** DATA RECORDS **
Lemma followers_of_followers (rest l : list Message) :
  Forall follower rest →
  History.followers (rest ++ l) = rest ++ History.followers l.
Proof.
  induction 1 as [|msg rest [Huser Hrole] _ IH]; simpl; [done|].
  by rewrite Huser, Hrole, IH.
Qed.

Lemma turns_of_followers (rest l : list Message) :
  Forall follower rest →
  History.turns_of (rest ++ l) = History.turns_of l.
Proof.
  induction 1 as [|msg rest [Huser Hrole] _ IH]; simpl; [done|].
  by rewrite Huser.
Qed.

Lemma followers_of_turns (ts : list (list Message)) :
  Forall well_formed_turn ts → History.followers (concat ts) = [].
Proof.
  destruct 1 as [|t ts (u & rest & -> & Huser & _) _]; simpl; [done|].
  by rewrite Huser.
Qed.

(** Grouping the flattened turns gives the turns back. *)
Lemma turns_of_concat (ts : list (list Message)) :
  Forall well_formed_turn ts → History.turns_of (concat ts) = ts.
Proof.
  induction 1 as [|t ts (u & rest & -> & Huser & Hrest) Hts IH]; simpl; [done|].
  rewrite Huser.
  rewrite followers_of_followers, followers_of_turns, app_nil_r by done.
  by rewrite turns_of_followers, IH.
Qed.

(** The turns that the windowing selects. *)
Lemma selected_turns_well_formed (l : list Message) (k_turns : option Z) :
  Forall well_formed_turn
    (match k_turns with
     | Some k =>
       if 0 <? k then slice_from (History.turns_of l) (- k)
       else History.turns_of l
     | None => History.turns_of l
     end).
Proof.
  pose proof (turns_of_well_formed l) as Hwf.
  destruct k_turns as [k|]; [|done].
  destruct (0 <? k); [|done].
  unfold slice_from. destruct (- k <? 0); by apply Forall_drop.
Qed.

(** X4.  Whatever the window, the output of turn windowing holds only
    user, assistant and tool messages, and when it is not empty its first
    message is a user message. *)
Theorem windowing_starts_with_user (messages : list Message)
    (k_turns : option Z) :
  Forall
    (λ msg, (role_is "user" msg || role_is "assistant" msg
             || role_is "tool" msg) = true)
    (History._extract_turns_from_messages messages k_turns)
  ∧ ∀ msg,
      head (History._extract_turns_from_messages messages k_turns) = Some msg →
      role_is "user" msg = true.
Proof.
  rewrite extract_turns_all.
  pose proof (selected_turns_well_formed messages k_turns) as Hwf.
  revert Hwf. generalize (match k_turns with
     | Some k =>
       if 0 <? k then slice_from (History.turns_of messages) (- k)
       else History.turns_of messages
     | None => History.turns_of messages
     end). intros ts Hwf. split.
  - induction Hwf as [|t ts (u & rest & -> & Huser & Hrest) _ IH]; simpl;
      [constructor|].
    constructor; [by rewrite Huser|].
    apply Forall_app. split; [|done].
    eapply Forall_impl; [exact Hrest|].
    intros msg [_ Hrole]. rewrite <- orb_assoc, Hrole. apply orb_true_r.
  - destruct Hwf as [|t ts (u & rest & -> & Huser & _) _]; simpl; [done|].
    by intros msg [= <-].
Qed.

(** X5.  A window of zero or fewer turns, no window at all, and a window
    of at least as many turns as the history has all return every turn of
    the history. *)
Theorem windowing_returns_all_turns (messages : list Message)
    (k_turns : option Z) :
  (∀ k, k_turns = Some k →
        k ≤ 0 ∨ Z.of_nat (length (History.turns_of messages)) ≤ k) →
  History._extract_turns_from_messages messages k_turns
  = concat (History.turns_of messages).
Proof.
  intros Hk. rewrite extract_turns_all.
  destruct k_turns as [k|]; [|done].
  destruct (Z.ltb_spec 0 k) as [Hpos|]; [|done].
  destruct (Hk k eq_refl) as [?|Hall]; [lia|].
  unfold slice_from. destruct (Z.ltb_spec (- k) 0); [|lia].
  replace (Z.to_nat _) with 0%nat by lia. done.
Qed.

Lemma windowing_returns_all_turns_witness :
  History._extract_turns_from_messages five_turns (Some 0)
  = concat (History.turns_of five_turns).
Proof.
  apply (windowing_returns_all_turns five_turns (Some 0)).
  intros k [= <-]. left. lia.
Defined.

Lemma slice_from_again {A} (l : list A) (k : Z) :
  0 < k → slice_from (slice_from l (- k)) (- k) = slice_from l (- k).
Proof.
  intros Hk. unfold slice_from.
  destruct (Z.ltb_spec (- k) 0); [|lia].
  rewrite length_drop.
  replace (Z.to_nat (Z.max 0 (Z.of_nat
             (length l - Z.to_nat (Z.max 0 (Z.of_nat (length l) + - k))) + - k)))
    with 0%nat by lia.
  done.
Qed.

(** X6.  Turn windowing is idempotent: windowing its own output with the
    same window changes nothing. *)
Theorem windowing_idempotent (messages : list Message) (k_turns : option Z) :
  History._extract_turns_from_messages
    (History._extract_turns_from_messages messages k_turns) k_turns
  = History._extract_turns_from_messages messages k_turns.
Proof.
  rewrite (extract_turns_all messages).
  pose proof (selected_turns_well_formed messages k_turns) as Hwf.
  rewrite extract_turns_all, turns_of_concat by done.
  destruct k_turns as [k|]; [|done].
  destruct (Z.ltb_spec 0 k); [|done].
  by rewrite slice_from_again.
Qed.

(** ** The storage: logs and locks *)



Lemma reraise_as_not_blocked {A} (reason : string)
    (c : coroutine RedisStorage.redis A) (r r1 : RedisStorage.redis) :
  (∀ r', c r ≠ Blocked r') → reraise_as reason c r ≠ Blocked r1.
Proof.
  intros Hcalm. unfold reraise_as.
  destruct (c r) as [a r'|e r'|r'] eqn:Hrun; [done|done|].
  by destruct (Hcalm r').
Qed.



(** X8.  [add_chat_message] only appends, and only to the log of its
    chat: the log of the chat afterwards is the log before followed by at
    most one element, and the logs of the other chats, the tool-call logs
    and the state documents are untouched. *)
Theorem add_chat_message_appends (r : RedisStorage.redis)
    (chat_id : string) (message : Message) (utcnow : string) :
  (∃ appended,
     RedisStorage.history_of
       (store_after (RedisStorage.add_chat_message chat_id message utcnow r))
       chat_id
     = RedisStorage.history_of r chat_id ++ appended
     ∧ (length appended ≤ 1)%nat)
  ∧ (∀ other, other ≠ chat_id →
       RedisStorage.history_of
         (store_after (RedisStorage.add_chat_message chat_id message utcnow r))
         other
       = RedisStorage.history_of r other)
  ∧ RedisStorage.tool_history
      (store_after (RedisStorage.add_chat_message chat_id message utcnow r))
    = RedisStorage.tool_history r
  ∧ RedisStorage.state
      (store_after (RedisStorage.add_chat_message chat_id message utcnow r))
    = RedisStorage.state r.
Proof.
  assert (∀ l : list (stored Message),
            ∃ appended, l = l ++ appended ∧ (length appended ≤ 1)%nat)
    as Hnone.
  { intros l. exists []. rewrite app_nil_r. split; [done | simpl; lia]. }
  unfold RedisStorage.add_chat_message, RedisStorage._get_distributed_lock.
  case_bool_decide as Hheld; [by split|].
  unfold reraise_as.
  destruct (m_message_id message); destruct (m_timestamp message); simpl;
    (match goal with
     | |- context [RedisStorage.scan_messages ?l ?i] =>
       destruct (RedisStorage.scan_messages l i)
     end); simpl;
    unfold RedisStorage.history_of; simpl;
    (split; [|split; [|done]]);
    try apply Hnone;
    try (eexists [_]; rewrite lookup_insert_eq; simpl; split; [done|lia]);
    try done;
    intros other Hother; by rewrite lookup_insert_ne.
Qed.

(** ** The storage: state document, trimming, batches *)

(** X9.  What [set_chat_state] writes, [get_chat_state] and
    [get_chat_metadata] read back: the document with its version set to
    the next version and its [last_updated] set to the time of the write,
    every other key as it was given. *)
Theorem set_then_get_chat_state (r : RedisStorage.redis) (chat_id : string)
    (st : gmap string json) (utcnow : string) (version : json) :
  RedisStorage.next_version st = Some version →
  ∃ r' stored_doc,
    RedisStorage.set_chat_state chat_id st utcnow r = Returned () r'
    ∧ RedisStorage.get_chat_state chat_id r' = Returned (Some stored_doc) r'
    ∧ stored_doc !! "version" = Some version
    ∧ stored_doc !! "last_updated" = Some (JStr utcnow)
    ∧ (∀ key, key ≠ "version" → key ≠ "last_updated" →
         stored_doc !! key = st !! key)
    ∧ ∃ metadata,
        RedisStorage.get_chat_metadata chat_id r' = Returned metadata r'
        ∧ RedisStorage.has_state metadata = true
        ∧ RedisStorage.last_activity metadata = Some (JStr utcnow).
Proof.
  intros Hversion.
  unfold RedisStorage.set_chat_state, reraise_as. rewrite Hversion.
  eexists _, _. split; [reflexivity|].
  unfold RedisStorage.get_chat_state, RedisStorage.get_chat_metadata. simpl.
  rewrite lookup_insert_eq. simpl.
  split; [reflexivity|].
  split; [by rewrite lookup_insert_eq|].
  split; [by rewrite lookup_insert_ne, lookup_insert_eq|].
  split; [intros key Hv Hl; by rewrite !lookup_insert_ne|].
  eexists. split; [reflexivity|]. simpl.
  split; [done|].
  by rewrite lookup_insert_ne, lookup_insert_eq.
Qed.
Lemma dict_get_set_ne k k' v d : k <> k' -> dict_get k' (dict_set k v d) = dict_get k' d.
Proof.
  intros Hne. induction d as [|[k2 v2] d IH]; simpl; repeat case_decide; simpl;
    repeat case_decide; congruence.
Qed.

Lemma dict_get_elem k v d : dict_get k d = Some v -> (k, v) ∈ d.
Proof.
  induction d as [|[k' v'] d IH]; simpl; [done|]. case_decide as E; intros H.
  - subst. injection H as <-. constructor.
  - constructor. auto.
Qed.

Lemma dict_get_None k d : dict_get k d = None <-> k ∉ dict_keys d.
Proof.
  induction d as [|[k' v'] d IH]; simpl; [set_solver|]. case_decide; set_solver.
Qed.

Lemma elem_dict_get k v d : NoDup (dict_keys d) -> (k, v) ∈ d -> dict_get k d = Some v.
Proof.
  induction d as [|[k' v'] d IH]; simpl; [set_solver|].
  intros [Hni Hnd]%NoDup_cons [Heq|Hin]%elem_of_cons.
  - injection Heq as -> ->. by rewrite decide_True.
  - case_decide as E; [|auto]. subst. exfalso. apply Hni.
    apply (list_elem_of_fmap_2 fst) in Hin. exact Hin.
Qed.

Lemma dict_keys_set k v d :
  dict_keys (dict_set k v d) = if dict_has k d then dict_keys d else dict_keys d ++ [k].
Proof.
  unfold dict_has. induction d as [|[k' v'] d IH]; simpl; [done|].
  case_decide; [done|]. simpl. rewrite IH. by destruct (dict_get k d).
Qed.

Lemma dict_set_NoDup k v d : NoDup (dict_keys d) -> NoDup (dict_keys (dict_set k v d)).
Proof.
  intros Hnd. rewrite dict_keys_set. unfold dict_has.
  destruct (dict_get k d) eqn:E; [done|]. apply dict_get_None in E.
  apply NoDup_app. split; [done|]. split; [set_solver|]. apply NoDup_singleton.
Qed.

Lemma elem_of_dict_set k v k' v' d :
  (k', v') ∈ dict_set k v d -> (k' = k /\ v' = v) \/ (k', v') ∈ d.
Proof.
  induction d as [|[k2 v2] d IH]; simpl; [set_solver|].
  case_decide; subst; set_solver.
Qed.

(** An association list as a finite map from keys. *)
Definition dict_forall (P : K -> V -> Prop) d : Prop := forall k v, (k, v) ∈ d -> P k v.

Lemma dict_forall_set (P : K -> V -> Prop) k v d :
  P k v -> dict_forall P d -> dict_forall P (dict_set k v d).
Proof. intros Hp Hd k' v' [[-> ->]|Hin]%elem_of_dict_set; auto. Qed.
End DictFacts.

#[export] Hint Resolve dict_set_NoDup dict_get_elem : py.

(** ** Booleans of the source as propositions *)
Lemma mem_true {A} `{EqDecision A} (x : A) l : mem x l = true <-> x ∈ l.
Proof. unfold mem. apply bool_decide_eq_true. Qed.

Lemma mem_false {A} `{EqDecision A} (x : A) l : mem x l = false <-> x ∉ l.
Proof. unfold mem. apply bool_decide_eq_false. Qed.

Lemma py_unique_true {A} `{EqDecision A} (l : list A) : py_unique l = true <-> NoDup l.
Proof. unfold py_unique. apply bool_decide_eq_true. Qed.

Lemma NonBlankStr_Ok f s t : NonBlankStr f s = Ok t -> t <> "" /\ t = strip_by white_space s.
Proof. unfold NonBlankStr. case_bool_decide; intros [=]. split; congruence. Qed.

(** Turns the boolean tests of the context into propositions. *)
Ltac b2p :=
  repeat match goal with
  | H : _ && _ = true |- _ => apply andb_true_iff in H; destruct H
  | H : _ && _ = false |- _ => apply andb_false_iff in H
  | H : _ || _ = true |- _ => apply orb_true_iff in H
  | H : _ || _ = false |- _ => apply orb_false_iff in H; destruct H
  | H : negb _ = true |- _ => apply negb_true_iff in H
  | H : negb _ = false |- _ => apply negb_false_iff in H
  | H : bool_decide _ = true |- _ => apply bool_decide_eq_true in H
  | H : bool_decide _ = false |- _ => apply bool_decide_eq_false in H
  | H : (_ <=? _) = true |- _ => apply Z.leb_le in H
  | H : (_ <=? _) = false |- _ => apply Z.leb_gt in H
  | H : (_ <? _) = true |- _ => apply Z.ltb_lt in H
  | H : (_ <? _) = false |- _ => apply Z.ltb_ge in H
  | H : (_ =? _) = true |- _ => apply Z.eqb_eq in H
  | H : (_ =? _) = false |- _ => apply Z.eqb_neq in H
  | H : mem _ _ = true |- _ => apply mem_true in H
  | H : mem _ _ = false |- _ => apply mem_false in H
  end.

** WHAT TO PRODUCE **
Above are the records; copy exactly the lines from the line with "pose proof (turns_of_well_formed l) as Hwf." through the line with "user, assistant and", both included.

** COMPLETED EXERCISE **
  pose proof (turns_of_well_formed l) as Hwf.
  destruct k_turns as [k|]; [|done].
  destruct (0 <? k); [|done].
  unfold slice_from. destruct (- k <? 0); by apply Forall_drop.
Qed.

(** X4.  Whatever the window, the output of turn windowing holds only
    user, assistant and tool messages, and when it is not empty its first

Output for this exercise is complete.